# Datsun PL521 Alternator problems



## jstasyszen (Feb 26, 2007)

Hello Listers, I am new to this forum and was wondering if someone here might be able to help with a alternator problem. I have a 1969 PL521 picup with a 1.3 engine that I am trying to restore. The alternator locked up and now a new situation is at hand. I bought an alternator for a 1.6 engine but it may be that a significant difference exist. The 1.6 alt cost 29.95 and is in abundant supply but the 1.3 alt is a bit of a rarity and cost 185.99. Neither of these alternators use an internal voltage regulator. I have restored a 1976 Triumph Spitfire and I have extra parts, namely a alternator with an internal voltage regulator. What I would like to do is convert the truck to use an internally regulated voltage regulator. Does anyone ion this forum have experience with this and could they help me with this?


Thanks in advanced
Jerry


----------



## Stickerman (Jan 27, 2007)

jstasyszen said:


> Hello Listers, I am new to this forum and was wondering if someone here might be able to help with a alternator problem. I have a 1969 PL521 picup with a 1.3 engine that I am trying to restore. The alternator locked up and now a new situation is at hand. I bought an alternator for a 1.6 engine but it may be that a significant difference exist. The 1.6 alt cost 29.95 and is in abundant supply but the 1.3 alt is a bit of a rarity and cost 185.99. Neither of these alternators use an internal voltage regulator. I have restored a 1976 Triumph Spitfire and I have extra parts, namely a alternator with an internal voltage regulator. What I would like to do is convert the truck to use an internally regulated voltage regulator. Does anyone ion this forum have experience with this and could they help me with this?
> 
> 
> Thanks in advanced
> Jerry



GM Alt from a Camaro with a 305 will bolt right up.
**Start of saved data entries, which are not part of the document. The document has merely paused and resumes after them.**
Lemma mid_expect a seen done d y s : mid a seen done d y s →
  mid a seen done d y (s <| expect_sr1 := false |>) ∧ mid a seen done d y (s <| expect_sr2 := false |>) ∧
  mid a seen done d y (s <| expect_dst := false |>).
Proof. destruct s. intros []. by repeat (split; [by split|]). Qed.

(** A register goes to the first place that still expects one. *)
Lemma register_step a seen done d y w r rest s f b2 bd :
  mid a seen done d y s →
  (flags s = (false, true, b2, bd) ∧ f = (λ x, x <| Src1 := r |>) ∨
   flags s = (false, false, true, bd) ∧ f = (λ x, x <| Src2 := u8 r |>) ∨
   flags s = (false, false, false, true) ∧ f = (λ x, x <| Dest := u8 r |>)) →
  ∃ s', assemble_atoms capacity (mk_Atom Register (Some w) r :: rest) s = assemble_atoms capacity rest s' ∧
    mid a seen done d (f y) s' ∧ forward s' = forward s ∧
    flags s' = match flags s with
               | (l, true, b2, bd) => (l, false, b2, bd)
               | (l, false, true, bd) => (l, false, false, bd)
               | (l, _, _, _) => (l, false, false, false)
               end.
Proof.
  intros Hm Hf. destruct (on_inst_mid f _ _ _ _ _ _ Hm) as (s1 & E & Hm1 & Hfl & Hfw & _).
  assert (Hrun : ∃ s2, register_atom r s = Done ((), s2) ∧ mid a seen done d (f y) s2 ∧ forward s2 = forward s1 ∧
    flags s2 = match flags s with
               | (l, true, b2, bd) => (l, false, b2, bd)
               | (l, false, true, bd) => (l, false, false, bd)
               | (l, _, _, _) => (l, false, false, false)
               end).
  { unfold register_atom.
    rewrite (bind_done (get expect_sr1) _ s _ s eq_refl), (bind_done (get expect_sr2) _ s _ s eq_refl),
      (bind_done (get expect_dst) _ s _ s eq_refl).
    destruct Hf as [[Hs ->]|[[Hs ->]|[Hs ->]]]; rewrite (flags_sr1 _ _ Hs), ?(flags_sr2 _ _ Hs), ?(flags_dst _ _ Hs);
      cbn [fst snd]; rewrite (bind_done _ _ _ _ _ E), Hs; eexists; (split; [reflexivity|]);
      (split; [by apply mid_expect|]); rewrite Hs in Hfl; unfold flags in *; destruct s1; simpl in *; simplify_eq; done. }
  destruct Hrun as (s2 & E2 & Hm2 & Hfw2 & Hfl2).
  exists (s2 <| patom := Some (mk_Atom Register (Some w) r) |>). split; [by apply atoms_cons|].
  split; [by apply mid_patom|]. destruct s2. split; [|exact Hfl2]. simpl in *. congruence.
Qed.

(** The first operand. *)
Lemma src1_step a seen done d y rest s :
  mid a seen done d y s → flags s = start_flags d → inst_fits d → Src1 y = 0 →
  Forall (.∈ names) (from_option (λ t, [t]) [] (symbol_of d)) →
  (∀ u, address seen u ≠ 0 → env u = address seen u) →
  (length (forward s) + line_unresolved seen (mk_line None (Some d) None) < FORWARD_REFS)%nat →
  ∃ s' v, assemble_atoms capacity ((operand_atom <$> src1_operands d) ++ rest) s = assemble_atoms capacity rest s' ∧
    mid a seen done d (y <| Src1 := v |>) s' ∧ flags s' = after_src1 d ∧ src1_done done d v s' ∧
    length (forward s') = (length (forward s) + line_unresolved seen (mk_line None (Some d) None))%nat.
Proof.
  intros Hm Hfl (_ & Ho & _) Hy Hin Henv Hroom. unfold src1_operands, src1_done, encode, start_flags, after_src1 in *.
  unfold line_unresolved, symbol_of in *. cbn [ln_inst mbind option_bind Src1] in *. unfold has_literal in *.
  destruct (op_Src1 (opc d)) eqn:Eop, (si_src1 d) as [v|t|w r] eqn:Es; simpl in Ho; try discriminate Ho;
    cbn [fmap list_fmap app operand_atom operand_value is_register from_option] in *.
  1-3: (exists s, 0; split; [done|]; split; [destruct y; simpl in *; by subst|]; split; [done|]; split; [by left|lia]).
  all: try (destruct (literal_step _ _ _ _ _ v rest _ Hm (flags_lit _ _ Hfl)) as (s' & E & Hm' & Hfl' & Hfw);
    exists s', v; split; [done|]; split; [done|]; split;
    [by rewrite Hfl', (flags_sr1 _ _ Hfl), (flags_sr2 _ _ Hfl), (flags_dst _ _ Hfl)|]; split; [by left|by rewrite Hfw, Nat.add_0_r]).
  all: try (destruct (symbol_step _ _ _ _ _ t rest _ Hm (flags_lit _ _ Hfl)) as (s' & v & E & Hm' & Hfl' & Hv & Hfw);
    [by inversion Hin|unfold symbol_of; by rewrite Eop, Es|done|
     unfold line_unresolved, symbol_of; cbn [ln_inst mbind option_bind]; by rewrite Eop, Es|];
    exists s', v; split; [done|]; split; [done|]; split;
    [by rewrite Hfl', (flags_sr1 _ _ Hfl), (flags_sr2 _ _ Hfl), (flags_dst _ _ Hfl)|]; split; [done|];
    revert Hfw; unfold line_unresolved, symbol_of; cbn [ln_inst mbind option_bind]; by rewrite Eop, Es).
  destruct (register_step _ _ _ _ _ w r rest _ _ _ _ Hm (or_introl (conj Hfl eq_refl))) as (s' & E & Hm' & Hfw & Hfl').
  exists s', r. split; [done|]. split; [done|]. split; [by rewrite Hfl', Hfl|]. split; [by left|]. by rewrite Hfw, Nat.add_0_r.
Qed.

(** The second source and the destination. *)
Lemma registers_step a seen done d y rest s :
  mid a seen done d y s → flags s = after_src1 d → inst_fits d → Src2 y = 0 → Dest y = 0 →
  ∃ s', assemble_atoms capacity
      ((operand_atom <$> reg_operands (op_Src2 (opc d)) (si_src2 d) ++ reg_operands (op_Dest (opc d)) (si_dest d)) ++ rest) s =
      assemble_atoms capacity rest s' ∧
    mid a seen done d (y <| Src2 := Src2 (encode env d) |> <| Dest := Dest (encode env d) |>) s' ∧
    forward s' = forward s ∧ expect_lit s' = false.
Proof.
  intros Hm Hfl (_ & _ & H2 & Hd) Hy2 Hyd. unfold after_src1, reg_operands, encode in *. cbn [Src2 Dest] in *.
  assert (Hs2 : ∃ s', assemble_atoms capacity ((operand_atom <$>
      (if is_register (op_Src2 (opc d)) then [OReg (si_src2 d).1 (si_src2 d).2] else []) ++
      (if is_register (op_Dest (opc d)) then [OReg (si_dest d).1 (si_dest d).2] else [])) ++ rest) s =
    assemble_atoms capacity ((operand_atom <$>
      (if is_register (op_Dest (opc d)) then [OReg (si_dest d).1 (si_dest d).2] else [])) ++ rest) s' ∧
    mid a seen done d (y <| Src2 := if is_register (op_Src2 (opc d)) then (si_src2 d).2 else 0 |>) s' ∧
    forward s' = forward s ∧ flags s' = (false, false, false, is_register (op_Dest (opc d)))).
  { destruct (is_register (op_Src2 (opc d))).
    - destruct (register_step _ _ _ _ _ (si_src2 d).1 (si_src2 d).2
        ((operand_atom <$> (if is_register (op_Dest (opc d)) then [OReg (si_dest d).1 (si_dest d).2] else [])) ++ rest)
        _ _ false _ Hm (or_intror (or_introl (conj Hfl eq_refl)))) as (s' & E & Hm' & Hfw & Hfl').
      exists s'. split; [exact E|]. split; [|split; [done|by rewrite Hfl', Hfl]]. by rewrite u8_small in Hm'.
    - exists s. split; [done|]. split; [|by split]. destruct y. simpl in *. by subst. }
  destruct Hs2 as (s1 & -> & Hm1 & Hfw1 & Hfl1).
  destruct (is_register (op_Dest (opc d))).
  - destruct (register_step _ _ _ _ _ (si_dest d).1 (si_dest d).2 rest
      _ _ false true Hm1 (or_intror (or_intror (conj Hfl1 eq_refl)))) as (s' & E & Hm' & Hfw & Hfl').
    exists s'. split; [exact E|]. rewrite u8_small in Hm' by done. split; [done|].
    split; [congruence|]. rewrite Hfl1 in Hfl'. by rewrite (flags_lit _ _ Hfl').
  - exists s1. split; [done|]. split; [|split; [done|by rewrite (flags_lit _ _ Hfl1)]].
    destruct y. simpl in *. by subst.
Qed.

(** The end of a line. *)
Lemma eol_run c rest s : expect_lit s = false →
  assemble_atoms capacity (eol c :: rest) s =
  assemble_atoms capacity rest ((s <| operandStackSize := 0%nat |> <| operatorStack := [] |>) <| patom := Some (eol c) |>).
Proof.
  intros Hlit. apply atoms_cons. change (separator_atom s = Done ((), s <| operandStackSize := 0%nat |> <| operatorStack := [] |>)).
  unfold separator_atom, ResetStacks, put.
  rewrite (bind_done _ _ s () (s <| operandStackSize := 0%nat |> <| operatorStack := [] |>) eq_refl).
  rewrite (bind_done (get expect_lit) _ _ false (s <| operandStackSize := 0%nat |> <| operatorStack := [] |>)); [done|].
  unfold get. destruct s. simpl in *. by rewrite Hlit.
Qed.

Lemma ok_stacks a seen done s : ok a seen done s →
  ok a seen done (s <| operandStackSize := 0%nat |> <| operatorStack := [] |>).
Proof. destruct s. intros []. by split. Qed.

(** An instruction and the end of its line. *)
Lemma inst_step a seen done d c rest s :
  ok a seen done s → inst_fits d → (length done < capacity)%nat →
  Forall (.∈ names) (from_option (λ t, [t]) [] (symbol_of d)) →
  (∀ u, address seen u ≠ 0 → env u = address seen u) →
  0 <= a → a + 1 < 2 ^ 31 →
  (length (forward s) + line_unresolved seen (mk_line None (Some d) None) < FORWARD_REFS)%nat →
  ∃ s', assemble_atoms capacity (inst_atoms d ++ eol c :: rest) s = assemble_atoms capacity rest s' ∧
    ok (a + 1) seen (done ++ [d]) s' ∧ operandStackSize s' = 0%nat ∧
    length (forward s') = (length (forward s) + line_unresolved seen (mk_line None (Some d) None))%nat.
Proof.
  intros Hok Hfit Hcap Hin Henv Ha Ha' Hroom. unfold inst_atoms. cbn [app].
  destruct (opcode_step _ _ _ d c rest s Hok Hfit Hcap) as (s1 & -> & Hm1 & Hfl1 & Hfw1 & _).
  unfold inst_operands. rewrite (fmap_app operand_atom (src1_operands d)), <- app_assoc. rewrite <- Hfw1 in Hroom.
  destruct (src1_step _ _ _ _ _ ((operand_atom <$> reg_operands (op_Src2 (opc d)) (si_src2 d) ++
    reg_operands (op_Dest (opc d)) (si_dest d)) ++ eol c :: rest) _ Hm1 Hfl1 Hfit eq_refl Hin Henv Hroom)
    as (s2 & v & -> & Hm2 & Hfl2 & Hv & Hfw2).
  destruct (registers_step _ _ _ _ _ (eol c :: rest) _ Hm2 Hfl2 Hfit eq_refl eq_refl) as (s3 & -> & Hm3 & Hfw3 & Hlit).
  eexists. split; [by apply eol_run|]. rewrite Hfw1, <- Hfw3 in Hfw2.
  split; [|split; destruct s3; [done|exact Hfw2]]. apply ok_patom, ok_stacks.
  destruct Hm3 as [He Hpc Hi Hc Hl Hins Ht Hf (prog & Hp & Hw)]. split; try done.
  - rewrite Hpc. unfold s32. rewrite Z.mod_small by lia. lia.
  - rewrite Hi, length_app. simpl. lia.
  - rewrite Hc, length_app. simpl. lia.
  - exists (prog ++ [mk_Instruction (Dest (encode env d)) (Src2 (encode env d)) (op_Number (opc d)) 0 v]), [].
    split; [by rewrite app_nil_r|]. split; [|simpl; lia].
    apply written_snoc; [done|done|]. rewrite Hfw3. destruct Hv as [->|Hv]; [by left|by right].
Qed.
Makes it a one wire alt. No VR needed.


----------



## jstasyszen (Feb 26, 2007)

Thanks Stickerman, I appreciate the advice.


----------



## davido (Aug 23, 2004)

Keep your old one, have it rebuilt, should be better and cheaper to rebuild it.


----------



## Stickerman (Jan 27, 2007)

Can't be much cheaper, the GM alt is $30 brand new.


----------



## jstasyszen (Feb 26, 2007)

Can't save the old one it was used as a core.


----------